### TASK REQUIREMENTS
Only lines with the word "same" are needed; collect each of them from the listing below.
Segment Start: DATA FOR THIS TASK
(* ===== verification/PoolProps.v ===== *)
(** The properties of the event pool of conev.c, with their witnesses. *)
From S2P Require Import Prelude CMem Sys Mpool PktFake State Conev StateFacts TimerFacts BufFacts PoolFacts.
#[local] Open Scope Z_scope.

(** ** A pool of four items with a client and its paired remote *)
Definition os1 : Os := fun h c => match c with
  | CMalloc _ | CEpollCreate _ => Ret (100 + zlen h) 0 []
  | CTimeMs => Ret (1000 + zlen h) 0 []
  | CEpollWait _ _ => Ret 2 0 [POLLIN; 0; POLLOUT; 1]
  | _ => Ret 0 0 []
  end.
Definition world_empty : world := World params0 ∅ poolhd0 ∅ ∅ 0 packet0 packet0 packet0 0.
Definition world_of {A} (d : world) (r : res (A * world * hist)) : world :=
  match r with Ok (_, w, _) => w | _ => d end.
Definition pool4 : world :=
  world_empty <| w_pool := poolhd0 <| pl_max := 4 |> <| pl_efd := 7 |> <| pl_links := seq 0 4 |>
    <| pl_items := replicate 4 eval0 |> |>.
Definition two_events : world :=
  world_of pool4 ((add_event (OS := os1) cb_on_request 11 POLLIN;;
                   add_event (OS := os1) cb_on_connect 12 POLLOUT) pool4 []).
Definition pairing (v q : nat) (w : world) : world :=
  match pl_items (w_pool w) !! v with
  | Some e => upd_item v (e <| ev_pair := Some q |>) w
  | None => w
  end.
Definition pair_world : world := pairing 1 0 (pairing 0 1 two_events).

Lemma pairing_inv v q w tl bl :
  pool_inv None w tl bl -> live (w_pool w) q -> pool_inv None (pairing v q w) tl bl.
Proof.
  intros Hi Hq. unfold pairing. destruct (pl_items (w_pool w) !! v) as [e|] eqn:He; [|done].
  eapply pool_inv_upd; [exact Hi|by left|exact He| |done].
  assert (ev_mod_iter e <= pl_iters (w_pool w)) by (by apply (pi_iter _ _ _ _ Hi v)).
  split; auto. right. simpl. intros ? [= <-]. done.
Qed.
Lemma no_bufs_fresh (w : world) : w_bufs w = ∅ -> bufs_fresh w.
Proof. intros E b. rewrite E, lookup_empty. by intros [? ?]. Qed.
Lemma two_events_inv : pool_inv None two_events [] [].
Proof.
  assert (H0 : pool_inv None pool4 [] []) by (apply (fresh_pool_inv world_empty 4 7); by apply no_bufs_fresh).
  assert (P0 : paired_live (w_pool pool4)) by (intros v e q (k & _ & ?); simpl in *; lia).
  assert (W : wpp (add_event (OS := os1) cb_on_request 11 POLLIN;;
      add_event (OS := os1) cb_on_connect 12 POLLOUT) pool4 [] (fun _ w' _ => pool_inv None w' [] [])).
  { apply wpp_bind. eapply wpp_mono; [apply (wpp_add_event (OS := os1)); [exact H0|done|lia]|].
    intros o w1 h1 (_ & H1 & Ho). assert (P1 : paired_live (w_pool w1)).
    { destruct o; [by destruct Ho as (_ & _ & _ & _ & ?)|].
      intros v e q Hv. apply Ho in Hv as (k & _ & ?). simpl in *. lia. }
    eapply wpp_mono; [apply (wpp_add_event (OS := os1)); [exact H1|done|lia]|]. by intros ? ? ? (_ & ? & _). }
  apply wpp_inv in W as (a & w' & h' & E & Hi). unfold two_events. by rewrite E.
Qed.
Lemma pair_world_inv : pool_inv None pair_world [] [].
Proof.
  apply pairing_inv; [apply pairing_inv; [exact two_events_inv|]|].
  - exists 1%nat. by vm_compute.
  - exists 0%nat. by vm_compute.
Qed.

(** C16: deleting an event closes it and its pair. Whatever the links between events
    (pairs of pairs, a pair already closed, two events that point to each other),
    [del_event] returns, leaves a well-formed pool, closes the event and its pair,
    lets no event escape (each one that was in use is still, or is closed), adds
    none, and closes exactly one descriptor for each event it removed, its own. *)
Theorem del_event_closes {OS : Os} val w h tl bl :
  pool_inv None w tl bl -> live (w_pool w) val \/ closed (w_pool w) val ->
  exists w' h', del_event val w h = Ok (tt, w', h') /\
    (exists tl' bl', pool_inv None w' tl' bl') /\ closed (w_pool w') val /\
    (forall e q, live (w_pool w) val -> pl_items (w_pool w) !! val = Some e -> ev_pair e = Some q ->
       closed (w_pool w') q) /\
    (forall v, live (w_pool w') v -> live (w_pool w) v) /\
    (forall v, live (w_pool w) v -> live (w_pool w') v \/ closed (w_pool w') v) /\
    exists fds, closes h' = fds ++ closes h /\
      pl_count (w_pool w') = pl_count (w_pool w) - Z.of_nat (length fds) /\
      forall v e, live (w_pool w) v -> pl_items (w_pool w) !! v = Some e -> ~ live (w_pool w') v -> ev_fd e ∈ fds.
Proof.
  intros Hi Hv. destruct (wpp_inv _ _ _ _ (wpp_del_event val w h tl bl Hi Hv)) as ([] & w' & h' & E & [] & Hinv).
  exists w', h'. by repeat (split; [done|]).
Qed.

Lemma del_event_closes_witness :
  exists w' h', del_event (OS := os1) 0 pair_world [] = Ok (tt, w', h') /\
    closed (w_pool w') 0%nat /\ closed (w_pool w') 1%nat /\ closes h' = [12; 11].
Proof.
  assert (Hl : live (w_pool pair_world) 0%nat) by (exists 0%nat; by vm_compute).
  destruct (del_event_closes (OS := os1) 0 pair_world [] [] [] pair_world_inv (or_introl Hl))
    as (w' & h' & E & _ & Hc & Hp & _).
  exists w', h'. split; [exact E|]. split; [exact Hc|]. split; [by eapply Hp; [exact Hl|vm_compute; reflexivity..]|].
  vm_compute in E. injection E as <- <-. reflexivity.
Defined.

(** An event is added or nothing changes. In a well-formed pool [add_event]
    takes an item that is not in use, registers its descriptor and callback there,
    keeps every other item and the whole invariant; when the pool is full or epoll
    refuses it, the events in use are those of before. *)
Theorem add_event_adds {OS : Os} cb fd ev w h tl bl :
  pool_inv None w tl bl -> paired_live (w_pool w) -> 0 < fd ->
  exists o w' h', add_event cb fd ev w h = Ok (o, w', h') /\ pool_inv None w' tl bl /\
    match o with
    | Some v => ~ live (w_pool w) v /\ (forall u, live (w_pool w') u <-> live (w_pool w) u \/ u = v) /\
        pl_items (w_pool w') = <[v := new_event cb fd (w_pool w)]> (pl_items (w_pool w)) /\
        pl_count (w_pool w) < pl_max (w_pool w)
    | None => forall u, live (w_pool w') u <-> live (w_pool w) u
    end.
Proof.
  intros Hi Hp Hfd. destruct (wpp_inv _ _ _ _ (wpp_add_event cb fd ev w h tl bl Hi Hp Hfd))
    as (o & w' & h' & E & _ & Hi' & Ho).
  exists o, w', h'. split; [done|]. split; [done|]. destruct o as [v|]; [|done].
  destruct Ho as (Hn & Hl & Eit & _ & _). split; [done|]. split; [done|]. split; [done|].
  destruct (Z.lt_ge_cases (pl_count (w_pool w)) (pl_max (w_pool w))); [done|exfalso].
  revert E. unfold add_event. rewrite (proj2 (Z.ltb_lt 0 fd)) by done.
  unfold mbind, prog_bind, passert, gpool, pgets, mret, prog_ret. simpl.
  by rewrite (proj2 (Z.leb_le _ _)) by done.
Qed.

Lemma add_event_adds_witness :
  exists o w' h', add_event (OS := os1) cb_on_accept 9 POLLIN pool4 [] = Ok (o, w', h') /\ pool_inv None w' [] [].
Proof.
  destruct (add_event_adds (OS := os1) cb_on_accept 9 POLLIN pool4 [] [] []) as (o & w' & h' & E & Hi & _).
  - apply (fresh_pool_inv world_empty 4 7). by apply no_bufs_fresh.
  - intros v e q (k & _ & ?). simpl in *. lia.
  - lia.
  - by exists o, w', h'.
Defined.

(** A timer is filed by its deadline. On a well-formed timer list, [set_timer]
    puts the event between the timers due before it and those due at the same time
    or later, the list stays doubly linked and sorted, its ends are the pool's, and
    [remove_timer] afterwards gives the list of before. *)
Theorem timer_set_remove {OS : Os} val ms w h l :
  timers_ok (w_pool w) l -> is_Some (pl_items (w_pool w) !! val) -> val ∉ l ->
  rv (os_reply h CTimeMs) + ms <> 0 ->
  exists w' h' l1 l2, set_timer val ms w h = Ok (tt, w', h') /\ l = l1 ++ l2 /\
    timers_ok (w_pool w') (l1 ++ val :: l2) /\
    Forall (fun i => deadline (pl_items (w_pool w)) i < rv (os_reply h CTimeMs) + ms) l1 /\
    Forall (fun i => rv (os_reply h CTimeMs) + ms <= deadline (pl_items (w_pool w)) i) l2 /\
    exists w'', remove_timer val w' h' = Ok (tt, w'', h') /\ timers_ok (w_pool w'') l.
Proof.
  intros Hok Hv Hn HT.
  destruct (wpp_inv _ _ _ _ (wpp_set_timer val ms w h l Hok Hv Hn HT))
    as ([] & w' & h' & E & l1 & l2 & -> & -> & Ew & H1 & H2 & Hok').
  assert (He : is_Some (pl_items (w_pool w') !! val)).
  { apply (to_alloc _ _ Hok'), elem_of_app. right. constructor. }
  destruct He as [e He].
  destruct (wpp_inv _ _ _ _ (wpp_remove_timer val e w' ((CTimeMs, os_reply h CTimeMs) :: h) _ Hok' He))
    as ([] & w'' & h'' & E2 & -> & _ & Hok'').
  rewrite without_mid in Hok'' by apply (to_nodup _ _ Hok').
  exists w', ((CTimeMs, os_reply h CTimeMs) :: h), l1, l2. repeat (split; [done|]). by exists w''.
Qed.

Lemma timer_set_remove_witness :
  exists w' h', set_timer (OS := os1) 1 200 pair_world [] = Ok (tt, w', h') /\
    exists w'', remove_timer 1 w' h' = Ok (tt, w'', h') /\ timers_ok (w_pool w'') [].
Proof.
  destruct (timer_set_remove (OS := os1) 1 200 pair_world [] []) as (w' & h' & l1 & l2 & E & _ & _ & _ & _ & R).
  - exact (pi_timers _ _ _ _ pair_world_inv).
  - vm_compute. by eexists.
  - apply not_elem_of_nil.
  - vm_compute. congruence.
  - by exists w', h'.
Defined.

(** A buffer is borrowed and kept. When [buff_ppop] answers a buffer, the next
    [buff_pop], whatever size it asks for, takes that same buffer off the free
    list, without a call to the allocator: what [save_buffer] relies on. *)
Theorem ppop_then_pop {OS : Os} size size' w h l b w' h' :
  bufs_ok w l -> buff_ppop size w h = Ok (Some b, w', h') ->
  exists w'' l', buff_pop size' w' h' = Ok (Some b, w'', h') /\ bufs_ok w'' l' /\ b ∉ l'.
Proof.
  intros Hok E. destruct (wpp_inv _ _ _ _ (wpp_buff_ppop size w h l Hok)) as (o & w1 & h1 & E1 & Ho).
  assert (Eq : (o, w1, h1) = (Some b, w', h')) by congruence. injection Eq as -> -> ->.
  destruct Ho as [l' Hok'].
  destruct (wpp_inv _ _ _ _ (wpp_buff_pop size' w' h' _ Hok')) as (o2 & w2 & h2 & E2 & _ & -> & -> & _ & Hok2).
  exists w2, l'. split; [done|]. split; [done|]. pose proof (bo_nodup _ _ Hok') as Hnd. by apply NoDup_cons in Hnd as [? _].
Qed.

Lemma ppop_then_pop_witness :
  exists w' h' w'' l', buff_ppop (OS := os1) 16384 pair_world [] = Ok (Some 0%nat, w', h') /\
    buff_pop (OS := os1) 16384 w' h' = Ok (Some 0%nat, w'', h') /\ bufs_ok w'' l' /\ 0%nat ∉ l'.
Proof.
  destruct (buff_ppop (OS := os1) 16384 pair_world []) as [[[o w'] h']| |] eqn:E; [|by vm_compute in E..].
  assert (o = Some 0%nat) as ->.
  { pose proof (f_equal (fun r => match r with Ok (o, _, _) => o | _ => None end) E) as E'.
    vm_compute in E'. congruence. }
  destruct (ppop_then_pop (OS := os1) 16384 16384 pair_world [] [] 0 w' h' (pi_bufs _ _ _ _ pair_world_inv) E)
    as (w'' & l' & ? & ? & ?).
  by exists w', h', w'', l'.
Defined.

(** [init_pool] makes a pool that satisfies the invariant, empty and of the size
    asked for, or answers false. *)
Theorem init_pool_makes {OS : Os} n w h :
  0 <= n -> bufs_fresh w ->
  exists b w' h', init_pool n w h = Ok (b, w', h') /\
    (b = true -> pool_inv None w' [] [] /\ pl_count (w_pool w') = 0 /\ pl_max (w_pool w') = n /\
      closes h' = closes h).
Proof.
  intros Hn Hf. enough (W : wpp (init_pool n) w h (fun b w' h' => b = true -> pool_inv None w' [] [] /\
    pl_count (w_pool w') = 0 /\ pl_max (w_pool w') = n /\ closes h' = closes h)).
  { apply wpp_inv in W as (b & w' & h' & ? & ?). by exists b, w', h'. }
  unfold init_pool. wpp_go; try done.
  - unfold destroy_pool. apply wpp_bind, wpp_gpool, wpp_bind. simpl. apply wpp_bind, wpp_gpool. simpl. apply wpp_ret.
    apply wpp_bind, wpp_gpool, wpp_bind. unfold close_.
    assert (Hc : forall s h', wpp (w0 ← pget; buff_destroy (S (size (w_bufs w0))) None;; mpool (fun _ => poolhd0)) s h'
       (fun _ s h'' => wpp (mret false) s h'' (fun b w' h' => b = true -> pool_inv None w' [] [] /\
    pl_count (w_pool w') = 0 /\ pl_max (w_pool w') = n /\ closes h' = closes h))).
    { intros s h'. apply wpp_bind, wpp_pget, wpp_bind. apply wpp_ret, wpp_mpool, wpp_ret. done. }
    destruct (truthy _); [apply wpp_bind, wpp_syscall, wpp_ret|apply wpp_ret]; apply Hc.
  - intros _. assert (Hi := fresh_pool_inv w (Z.to_nat n) (rv (os_reply ((CMalloc 96, os_reply h (CMalloc 96)) :: h) (CEpollCreate n))) Hf).
    cbv zeta in Hi. rewrite Z2Nat.id in Hi by done. split; [|done].
    match goal with |- pool_inv _ ?a _ _ => match type of Hi with pool_inv _ ?b _ _ => replace a with b; [exact Hi|] end end.
    by destruct w.
Qed.

Lemma init_pool_makes_witness :
  exists w' h', init_pool (OS := os1) 64 world_empty [] = Ok (true, w', h') /\ pool_inv None w' [] [].
Proof.
  destruct (init_pool_makes (OS := os1) 64 world_empty []) as (b & w' & h' & E & Hb); [lia|by apply no_bufs_fresh|].
  assert (b = true) as ->.
  { pose proof (f_equal (fun r => match r with Ok (o, _, _) => o | _ => false end) E) as E'.
    vm_compute in E'. congruence. }
  exists w', h'. split; [exact E|]. by apply Hb.
Defined.

(** [destroy_pool] closes every descriptor the pool holds: one for each event in
    use, its own among them, and last that of epoll, and it leaves an empty pool. *)
Theorem destroy_pool_closes {OS : Os} w h tl bl :
  pool_inv None w tl bl ->
  exists w' h', destroy_pool w h = Ok (tt, w', h') /\ w_pool w' = poolhd0 /\
    exists fds, closes h' = (if truthy (pl_efd (w_pool w)) then [pl_efd (w_pool w)] else []) ++ fds ++ closes h /\
      Z.of_nat (length fds) = pl_count (w_pool w) /\
      forall v e, live (w_pool w) v -> pl_items (w_pool w) !! v = Some e -> ev_fd e ∈ fds.
Proof.
  intros Hi. enough (W : wpp destroy_pool w h (fun _ w' h' => w_pool w' = poolhd0 /\
    exists fds, closes h' = (if truthy (pl_efd (w_pool w)) then [pl_efd (w_pool w)] else []) ++ fds ++ closes h /\
      Z.of_nat (length fds) = pl_count (w_pool w) /\
      forall v e, live (w_pool w) v -> pl_items (w_pool w) !! v = Some e -> ev_fd e ∈ fds)).
  { apply wpp_inv in W as ([] & w' & h' & ? & ?). by exists w', h'. }
  unfold destroy_pool. apply wpp_bind, wpp_gpool, wpp_bind.
  eapply wpp_mono; [eapply wpp_destroy_events; [exact Hi|]|].
  { pose proof (pi_count _ _ _ _ Hi). rewrite (pi_len _ _ _ _ Hi) in *. lia. }
  intros _ w1 h1 ((tl1 & bl1 & Hi1) & _ & Eefd & fds & Ecl & Elen & Hin).
  apply wpp_bind, wpp_gpool, wpp_bind.
  assert (Hend : forall h2, closes h2 = (if truthy (pl_efd (w_pool w)) then [pl_efd (w_pool w)] else []) ++ closes h1 ->
    wpp (w0 ← pget; buff_destroy (S (size (w_bufs w0))) (pl_root_buff (w_pool w1));; mpool (fun _ => poolhd0)) w1 h2
      (fun _ w' h' => w_pool w' = poolhd0 /\ exists fds, closes h' = (if truthy (pl_efd (w_pool w)) then [pl_efd (w_pool w)] else []) ++ fds ++ closes h /\
      Z.of_nat (length fds) = pl_count (w_pool w) /\
      forall v e, live (w_pool w) v -> pl_items (w_pool w) !! v = Some e -> ev_fd e ∈ fds)).
  { intros h2 Eh2. destruct (pi_bufs _ _ _ _ Hi1) as [Hnd Hch _ _ _]. apply wpp_bind, wpp_pget, wpp_bind.
    eapply wpp_mono; [apply (wpp_buff_destroy _ _ bl1); [exact Hch|exact Hnd|by apply chain_size with (pl_root_buff (w_pool w1))]|].
    intros _ w2 h3 (-> & _). apply wpp_mpool. split; [done|]. exists fds. by rewrite Eh2, Ecl. }
  rewrite Eefd. unfold close_. destruct (truthy _).
  - by apply wpp_bind, wpp_syscall, wpp_ret, Hend.
  - by apply wpp_ret, Hend.
Qed.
Segment End: DATA FOR THIS TASK
### RESPONSE FOR THIS EXERCISE
    puts the event between the timers due before it and those due at the same time
    [buff_pop], whatever size it asks for, takes that same buffer off the free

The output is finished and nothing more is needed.